Every line of the records that contains "induction" should be tallied, and only the resulting number returned.

=== Recorded information ===

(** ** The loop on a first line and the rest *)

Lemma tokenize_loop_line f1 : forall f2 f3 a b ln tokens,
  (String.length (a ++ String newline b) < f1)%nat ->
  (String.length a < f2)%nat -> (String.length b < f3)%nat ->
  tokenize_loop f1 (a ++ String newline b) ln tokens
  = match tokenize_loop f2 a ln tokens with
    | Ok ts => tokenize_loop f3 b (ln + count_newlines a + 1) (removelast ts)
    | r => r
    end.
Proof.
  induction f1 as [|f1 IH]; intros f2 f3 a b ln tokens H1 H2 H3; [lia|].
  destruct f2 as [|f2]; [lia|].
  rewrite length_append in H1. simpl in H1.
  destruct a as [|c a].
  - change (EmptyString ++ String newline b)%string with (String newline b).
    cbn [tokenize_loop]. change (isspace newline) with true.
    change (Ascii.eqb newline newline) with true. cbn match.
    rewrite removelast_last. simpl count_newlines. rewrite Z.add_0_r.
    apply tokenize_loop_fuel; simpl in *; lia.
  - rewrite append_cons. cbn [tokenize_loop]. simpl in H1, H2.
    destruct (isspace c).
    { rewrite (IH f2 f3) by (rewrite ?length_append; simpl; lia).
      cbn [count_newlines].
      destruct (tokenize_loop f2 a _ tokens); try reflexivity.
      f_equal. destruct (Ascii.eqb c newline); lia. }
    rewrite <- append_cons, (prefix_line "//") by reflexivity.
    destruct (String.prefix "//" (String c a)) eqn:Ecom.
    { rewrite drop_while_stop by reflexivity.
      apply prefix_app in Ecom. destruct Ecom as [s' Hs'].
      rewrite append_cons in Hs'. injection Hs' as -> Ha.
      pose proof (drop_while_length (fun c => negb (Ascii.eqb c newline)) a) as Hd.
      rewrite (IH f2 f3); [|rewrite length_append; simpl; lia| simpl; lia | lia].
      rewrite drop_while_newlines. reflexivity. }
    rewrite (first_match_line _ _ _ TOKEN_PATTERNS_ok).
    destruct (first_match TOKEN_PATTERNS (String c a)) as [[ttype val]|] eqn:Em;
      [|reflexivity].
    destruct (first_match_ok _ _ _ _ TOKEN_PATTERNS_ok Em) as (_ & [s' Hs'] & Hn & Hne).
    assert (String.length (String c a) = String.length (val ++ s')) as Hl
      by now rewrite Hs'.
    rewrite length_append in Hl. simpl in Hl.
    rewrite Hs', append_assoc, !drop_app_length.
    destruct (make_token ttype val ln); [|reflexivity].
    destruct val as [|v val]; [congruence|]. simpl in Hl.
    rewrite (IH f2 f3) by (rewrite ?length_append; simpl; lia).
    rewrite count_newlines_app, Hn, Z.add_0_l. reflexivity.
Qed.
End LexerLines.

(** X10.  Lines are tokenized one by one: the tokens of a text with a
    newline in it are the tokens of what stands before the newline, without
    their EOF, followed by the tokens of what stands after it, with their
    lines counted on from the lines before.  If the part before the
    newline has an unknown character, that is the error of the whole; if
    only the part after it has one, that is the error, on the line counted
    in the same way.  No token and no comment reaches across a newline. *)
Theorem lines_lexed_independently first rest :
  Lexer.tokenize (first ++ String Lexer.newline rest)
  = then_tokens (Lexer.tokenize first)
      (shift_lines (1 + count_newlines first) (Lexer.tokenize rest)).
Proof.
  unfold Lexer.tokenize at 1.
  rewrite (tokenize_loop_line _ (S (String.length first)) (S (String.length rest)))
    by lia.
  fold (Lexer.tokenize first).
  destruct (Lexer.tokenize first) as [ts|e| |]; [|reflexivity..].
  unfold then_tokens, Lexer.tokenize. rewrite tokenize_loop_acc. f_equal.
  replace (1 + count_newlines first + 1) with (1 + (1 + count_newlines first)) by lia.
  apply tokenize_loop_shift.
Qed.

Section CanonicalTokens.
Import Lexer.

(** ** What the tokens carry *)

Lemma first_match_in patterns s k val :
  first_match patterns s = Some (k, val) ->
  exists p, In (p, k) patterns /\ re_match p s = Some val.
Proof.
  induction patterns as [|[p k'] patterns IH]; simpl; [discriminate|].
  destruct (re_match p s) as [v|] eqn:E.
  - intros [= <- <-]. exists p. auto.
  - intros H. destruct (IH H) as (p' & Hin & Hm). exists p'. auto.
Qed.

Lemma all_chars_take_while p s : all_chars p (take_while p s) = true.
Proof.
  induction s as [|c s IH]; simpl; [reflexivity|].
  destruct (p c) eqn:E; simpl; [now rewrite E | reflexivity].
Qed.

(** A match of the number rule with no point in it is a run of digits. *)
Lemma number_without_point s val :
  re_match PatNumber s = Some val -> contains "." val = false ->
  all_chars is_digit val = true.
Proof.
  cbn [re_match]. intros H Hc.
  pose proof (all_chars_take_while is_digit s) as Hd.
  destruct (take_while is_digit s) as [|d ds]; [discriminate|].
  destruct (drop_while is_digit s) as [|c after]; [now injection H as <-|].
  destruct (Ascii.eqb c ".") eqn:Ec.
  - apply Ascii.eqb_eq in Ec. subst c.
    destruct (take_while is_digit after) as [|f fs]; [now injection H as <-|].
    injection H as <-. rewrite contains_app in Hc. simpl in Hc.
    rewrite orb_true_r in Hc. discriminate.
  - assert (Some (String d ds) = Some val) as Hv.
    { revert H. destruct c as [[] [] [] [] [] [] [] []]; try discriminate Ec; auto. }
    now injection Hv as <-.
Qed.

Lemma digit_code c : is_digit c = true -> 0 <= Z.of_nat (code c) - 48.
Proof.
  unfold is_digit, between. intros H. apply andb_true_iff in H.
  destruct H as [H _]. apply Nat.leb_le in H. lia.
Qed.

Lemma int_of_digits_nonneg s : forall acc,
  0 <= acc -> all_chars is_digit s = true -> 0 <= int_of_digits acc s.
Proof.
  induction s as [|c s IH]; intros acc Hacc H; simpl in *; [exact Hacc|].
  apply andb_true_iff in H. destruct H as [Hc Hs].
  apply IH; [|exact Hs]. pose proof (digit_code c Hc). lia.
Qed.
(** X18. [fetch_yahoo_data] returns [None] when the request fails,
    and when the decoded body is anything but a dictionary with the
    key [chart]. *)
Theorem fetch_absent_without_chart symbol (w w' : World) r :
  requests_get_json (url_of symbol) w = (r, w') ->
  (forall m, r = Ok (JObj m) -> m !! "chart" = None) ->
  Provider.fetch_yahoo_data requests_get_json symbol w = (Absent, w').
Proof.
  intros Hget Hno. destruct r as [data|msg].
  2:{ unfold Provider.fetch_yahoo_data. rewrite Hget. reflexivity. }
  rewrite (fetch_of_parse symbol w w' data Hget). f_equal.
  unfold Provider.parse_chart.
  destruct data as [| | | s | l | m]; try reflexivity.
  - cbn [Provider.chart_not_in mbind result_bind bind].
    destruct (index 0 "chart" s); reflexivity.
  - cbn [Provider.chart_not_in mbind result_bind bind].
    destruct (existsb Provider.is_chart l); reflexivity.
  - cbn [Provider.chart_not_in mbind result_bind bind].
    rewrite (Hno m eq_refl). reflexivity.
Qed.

===
=== Recorded information ===

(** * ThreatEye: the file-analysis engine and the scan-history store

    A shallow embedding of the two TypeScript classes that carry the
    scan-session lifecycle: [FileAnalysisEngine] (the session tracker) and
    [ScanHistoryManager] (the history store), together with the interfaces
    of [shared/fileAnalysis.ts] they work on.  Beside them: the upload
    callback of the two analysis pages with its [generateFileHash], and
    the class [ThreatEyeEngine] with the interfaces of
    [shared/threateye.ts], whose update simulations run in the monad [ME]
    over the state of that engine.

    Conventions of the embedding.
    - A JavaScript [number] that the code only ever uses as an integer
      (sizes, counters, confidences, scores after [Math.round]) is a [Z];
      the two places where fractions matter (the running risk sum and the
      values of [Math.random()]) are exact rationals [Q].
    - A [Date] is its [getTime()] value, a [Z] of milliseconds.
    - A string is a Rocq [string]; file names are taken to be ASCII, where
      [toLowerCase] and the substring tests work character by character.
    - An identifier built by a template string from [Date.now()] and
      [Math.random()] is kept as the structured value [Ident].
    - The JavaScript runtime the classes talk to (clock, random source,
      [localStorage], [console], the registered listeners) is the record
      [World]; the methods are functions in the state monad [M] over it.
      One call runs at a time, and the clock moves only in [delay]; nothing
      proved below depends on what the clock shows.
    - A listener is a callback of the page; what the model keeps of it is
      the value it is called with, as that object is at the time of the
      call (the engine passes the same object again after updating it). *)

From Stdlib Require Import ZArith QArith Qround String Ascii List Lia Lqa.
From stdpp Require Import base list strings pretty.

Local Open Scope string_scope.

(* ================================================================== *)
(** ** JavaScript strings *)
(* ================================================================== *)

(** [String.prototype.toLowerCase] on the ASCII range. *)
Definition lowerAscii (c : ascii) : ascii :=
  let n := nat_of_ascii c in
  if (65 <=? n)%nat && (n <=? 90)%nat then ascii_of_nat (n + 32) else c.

===

• Your response:
4